Hervé Le Caignec, le président de Lisea, a expliqué à VRT pourquoi la société concessionnaire de la liaison à grande vitesse Tours-Bordeaux veut construire un centre de maintenance. Selon lui, les difficultés d’accès au matériel roulant et à des centres de maintenance bloquent l’ouverture à la concurrence.
Ville, Rail & Transports : Vous n’avez pas encore réussi à attirer un autre opérateur que la SNCF sur la liaison Tours-Bordeaux. Comment l’expliquez-vous?
Hervé Le Caignec : Aujourd’hui, ce que l’on constate, c’est que la concurrence ne profite qu’aux opérateurs historiques dans le cadre de l’ouverture des services librement organisés. C’est vrai pour les TGV, mais aussi pour les Intercités et les trains de nuit. Car lorsque de nouvelles sociétés se créent pour exploiter des trains de nuit ou des Intercités, elles se heurtent à deux grosses barrières : l’accès au matériel et la maintenance.
Dans la grande vitesse, l’exemple le plus abouti se trouve en Espagne, où le gestionnaire des infrastructures a décidé d’ouvrir son réseau à d’autres opérateurs que la RENFE. La SNCF a ainsi pu lancer des services ferroviaires et un autre opérateur, issu d’un partenariat entre une compagnie aérienne et Trenitalia, va arriver très bientôt. On voit déjà qu’en Espagne, la concurrence a permis le développement de l’offre de façon très significative, avec une baisse des prix. La demande est au rendez-vous et il y a un très fort taux de remplissage des trains. Mais, à la différence de la France, les péages sont peu élevés car les contributions publiques en faveur du financement des infrastructures sont plus élevées en Espagne.
En France, l’axe Paris-Lyon (desservi depuis décembre par Trenitalia) ne dispose que de peu de capacités disponibles. Pourtant Trenitalia va proposer à très court terme deux allers-retours supplémentaires par jour, soit un total de 5 allers-retours quotidiens. Cela montre que l’arrivée de nouveaux opérateurs est possible même en France où les péages sont plus élevés. On voit donc, avec ces deux exemples, qu’un péage n’est pas un repoussoir car tout le monde est sur un pied d’égalité. Mais ce n’est possible qu’avec des opérateurs historiques qui disposent de matériels roulants importants. Et si cela ne les oblige pas à aller dans le centre de maintenance d’un opérateur concurrent.

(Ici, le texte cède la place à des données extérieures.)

Definition save (fails : bool) (self : ClientConfig) (d : Desk) : Desk * bool :=
  match config_to_vec self with
  | None => (d, false)
  | Some body => write_private_atomic fails body d
  end.

Definition config_new (d : Desk) : ConfigState * Desk :=
  let cfg := load d in ({| cfg := cfg |}, {| file := file d; environ := apply_env cfg (environ d) |}).

Definition update (fails : bool) (f : ClientConfig → ClientConfig) (self : ConfigState) (d : Desk) : ConfigState * Desk * bool :=
  let new := f (cfg self) in
  let saved := save fails new d in
  if saved.2 then ({| cfg := new |}, {| file := file saved.1; environ := apply_env new (environ saved.1) |}, true)
  else (self, saved.1, false).

Definition set (fails : bool) (new : ClientConfig) (self : ConfigState) (d : Desk) : ConfigState * Desk * bool :=
  let saved := save fails new d in
  if saved.2 then ({| cfg := new |}, {| file := file saved.1; environ := apply_env new (environ saved.1) |}, true)
  else (self, saved.1, false).

Definition reapply_env (self : ConfigState) (d : Desk) : Desk :=
  {| file := file d; environ := apply_env (cfg self) (environ d) |}.

End Config.

(** ** Lemmas *)

Section RootsLemmas.
Context `{Hjson : BundleJson, Hrsa : BlindRsa, Hsha : Sha256}.

Lemma push_measurements_ok i values ms out :
  push_measurements i values ms = Ok out → NoDup ms → Forall (λ m, length m = 48%nat) ms →
  NoDup out ∧ Forall (λ m, length m = 48%nat) out ∧ ms `prefix_of` out ∧ length out = (length ms + length values)%nat.
Proof.
  revert i ms. induction values as [|v values IH]; intros i ms; cbn [push_measurements].
  { intros [= <-] ??. split_and!; [done|done|done|cbn; lia]. }
  intros (m & _ & (_ & Hl%ensure_Ok & (_ & Hd%ensure_Ok & H)%bind_Ok)%bind_Ok)%bind_Ok Hnd Hf.
  apply Nat.eqb_eq in Hl. apply negb_true_iff, bool_decide_eq_false in Hd.
  apply IH in H as (H1 & H2 & H3 & H4).
  - split_and!; [done|done| |rewrite H4, length_app; cbn; lia]. etrans; [|exact H3]. by apply prefix_app_r.
  - apply NoDup_app. split_and!; [done|set_solver|by apply NoDup_singleton].
  - apply Forall_app. split; [done|by constructor].
Qed.

(** What a client can be built with. *)
Record sound_roots (roots : TrustRoots) : Prop := {
  sr_measured : tr_node_measurements roots ≠ [];
  sr_distinct : NoDup (tr_node_measurements roots);
  sr_length : Forall (λ m, length m = 48%nat) (tr_node_measurements roots);
  sr_log_key : length (tr_log_key roots) = 32%nat;
}.

Lemma parse_roots_sound raw roots : parse_roots raw = Ok roots → sound_roots roots.
Proof.
  unfold parse_roots, validate_trust_bundle_json.
  intros (v & (b & _ & (_ & _ & (_ & _ & (_ & Hne%ensure_Ok & (ks & _ & (ms & Hms & (k & _ & (_ & Hk%ensure_Ok &
    [= <-])%bind_Ok)%bind_Ok)%bind_Ok)%bind_Ok)%bind_Ok)%bind_Ok)%bind_Ok)%bind_Ok & (_ & _ & [= <-])%bind_Ok)%bind_Ok.
  apply push_measurements_ok in Hms as (H1 & H2 & _ & Hl); [|constructor|constructor]. apply Nat.eqb_eq in Hk.
  apply negb_true_iff, bool_decide_eq_false in Hne.
  split; cbn; [|done..]. intros ->. destruct (tb_node_measurements b); [done|]. cbn in Hl. lia.
Qed.

End RootsLemmas.

(** Whatever the environment asks for, what is left of the roots is part of them, and is not
    nothing. *)
Lemma effective_measurements_spec roots env ms :
  sound_roots roots → effective_node_measurements_from_env (Some roots) env = Ok ms → ms ≠ [] ∧ ms ⊆ tr_node_measurements roots.
Proof.
  intros [Hne _ _ _]. unfold effective_node_measurements_from_env. intros (configured & _ & H)%bind_Ok.
  case_bool_decide; [by injection H as <-|]. case_bool_decide; [done|]. injection H as <-. split; [done|].
  intros m Hm. unfold Wallet.intersection in Hm. by apply list_elem_of_filter in Hm as [_ ?].
Qed.

(** A pin in the environment is not ignored. *)
Lemma effective_measurements_configured roots env ms configured :
  configured_measurements env true = Ok configured → configured ≠ [] →
  effective_node_measurements_from_env (Some roots) env = Ok ms → ms ⊆ configured.
Proof.
  intros Hc Hne. unfold effective_node_measurements_from_env. rewrite bool_decide_eq_true_2 by done. rewrite Hc. cbn [mbind result_bind].
  rewrite bool_decide_eq_false_2 by done. case_bool_decide; [done|]. intros [= <-] m Hm. unfold Wallet.intersection in Hm.
  by apply list_elem_of_filter in Hm as [? _].
Qed.

Lemma effective_log_key_spec roots env key :
  effective_transparency_log_key_from_env (Some roots) env = Ok key → key = Some (tr_log_key roots).
Proof.
  unfold effective_transparency_log_key_from_env. intros (configured & _ & H)%bind_Ok.
  destruct configured as [k|]; [case_bool_decide; [done|]|]; by injection H as <-.
Qed.

(** *** Settings and environment *)

Lemma lookup_set_or_clear key val env : set_or_clear key val env !! key = if bool_decide (val = []) then None else Some val.
Proof. unfold set_or_clear. case_bool_decide; [apply lookup_delete_eq|apply lookup_insert_eq]. Qed.

Lemma lookup_set_or_clear_ne key key' val env : key ≠ key' → set_or_clear key val env !! key' = env !! key'.
Proof. intros. unfold set_or_clear. case_bool_decide; [by apply lookup_delete_ne|by apply lookup_insert_ne]. Qed.

(** The variables [apply_env] is in charge of. *)
Definition setting (self : ClientConfig) (key : bytes) : option (option bytes) :=
  let value v := Some (if bool_decide (v = []) then None else Some v) in
  if decide (key = str "NW_KILLSWITCH") then Some (Some (if cc_kill_switch self then str "1" else str "0"))
  else if decide (key = str "NW_EXPECTED_TEE") then value (expected_tee self)
  else if decide (key = str "NW_EXPECTED_MEASUREMENT") then value (expected_measurement_hex self)
  else if decide (key = str "NW_NODE_HOST") then value (node_host self)
  else if decide (key = str "NW_COORDINATOR_URL") then value (coordinator_url self)
  else if decide (key = str "PORTAL_URL") then value (portal_url self)
  else None.

Lemma lookup_apply_env self env key : apply_env self env !! key = default (env !! key) (setting self key).
Proof.
  unfold apply_env, setting, Env in *. cbv zeta.
  repeat (case_decide; [subst; try (rewrite lookup_insert_ne by done); repeat (rewrite lookup_set_or_clear_ne by done);
    by rewrite ?lookup_insert_eq, ?lookup_set_or_clear|]).
  rewrite lookup_insert_ne by congruence. by rewrite !lookup_set_or_clear_ne by congruence.
Qed.

(** Applying settings twice, or over others, is applying them once. *)
Lemma apply_env_over self other env : apply_env self (apply_env other env) = apply_env self env.
Proof.
  apply map_eq. intros key. rewrite !lookup_apply_env. destruct (setting self key) as [v|] eqn:E; [done|]. cbn [default].
  destruct (setting other key) as [v|] eqn:E'; [|done]. exfalso. revert E E'. unfold setting. cbv zeta. by repeat case_decide.
Qed.

(** Settings are all or nothing and survive a restart: when a change could not be saved,
    settings, file and environment are what they were; when it was, the client restarted over the
    file, in whatever environment, has the same settings and launches tunnels from the same
    variables. *)
Theorem settings_survive_restart `{Hlaws : ConfigJsonLaws} fails f state d env :
  let '(state', d', saved) := update fails f state d in
  if saved then
    cfg state' = f (cfg state) ∧ environ d' = apply_env (cfg state') (environ d) ∧
    let '(again, d'') := config_new {| file := file d'; environ := env |} in
    again = state' ∧ ∀ key, is_Some (setting (cfg state') key) → environ d'' !! key = environ d' !! key
  else state' = state ∧ d' = d.
Proof.
  unfold update, save. destruct (config_to_vec (f (cfg state))) as [body|] eqn:E; [|done]. unfold write_private_atomic.
  destruct fails; [done|]. cbn [fst snd file environ cfg]. split_and!; [done|done|]. unfold config_new, load. cbn [file environ].
  rewrite (config_json_roundtrip _ _ E). cbn [cfg environ]. split; [done|]. intros key [v Hv]. by rewrite !lookup_apply_env, Hv.
Qed.

(** ** An instance *)

Module ToySettings.

(** A codec for the default settings, with the kill switch on or off. *)
Definition toggled (b : bool) : ClientConfig :=
  {| portal_url := DEFAULT_PORTAL_URL; coordinator_url := DEFAULT_COORDINATOR_URL; monero_address := []; expected_measurement_hex := [];
     expected_tee := str "sev-snp"; cc_kill_switch := b; node_host := [] |}.

#[export] Instance ClientConfig_eq_dec : EqDecision ClientConfig.
Proof. solve_decision. Defined.

#[export] Instance toy_config_json : ConfigJson := {|
  config_to_vec cfg := if decide (cfg = toggled true) then Some [x01] else if decide (cfg = toggled false) then Some [x00] else None;
  config_from_slice b := if decide (b = [x01]) then Some (toggled true) else if decide (b = [x00]) then Some (toggled false) else None;
|}.

#[export] Instance toy_config_laws : ConfigJsonLaws.
Proof.
  intros cfg body. cbn [config_to_vec config_from_slice toy_config_json]. case_decide; [by intros [= <-]; subst|].
  case_decide; [by intros [= <-]; subst|done].
Qed.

VRT : Toutes ces conditions sont-elles réunies en Espagne ?
H.L.C. : En Espagne, des constructeurs de matériel roulant ont des centres de maintenance, ce qui n’est pas le cas en France.
Pour faire rouler des Ouigo en Espagne, la SNCF n’a pas acheté de matériel mais a fait le choix d’en prendre en France. Elle a donc réduit son activité dans notre pays.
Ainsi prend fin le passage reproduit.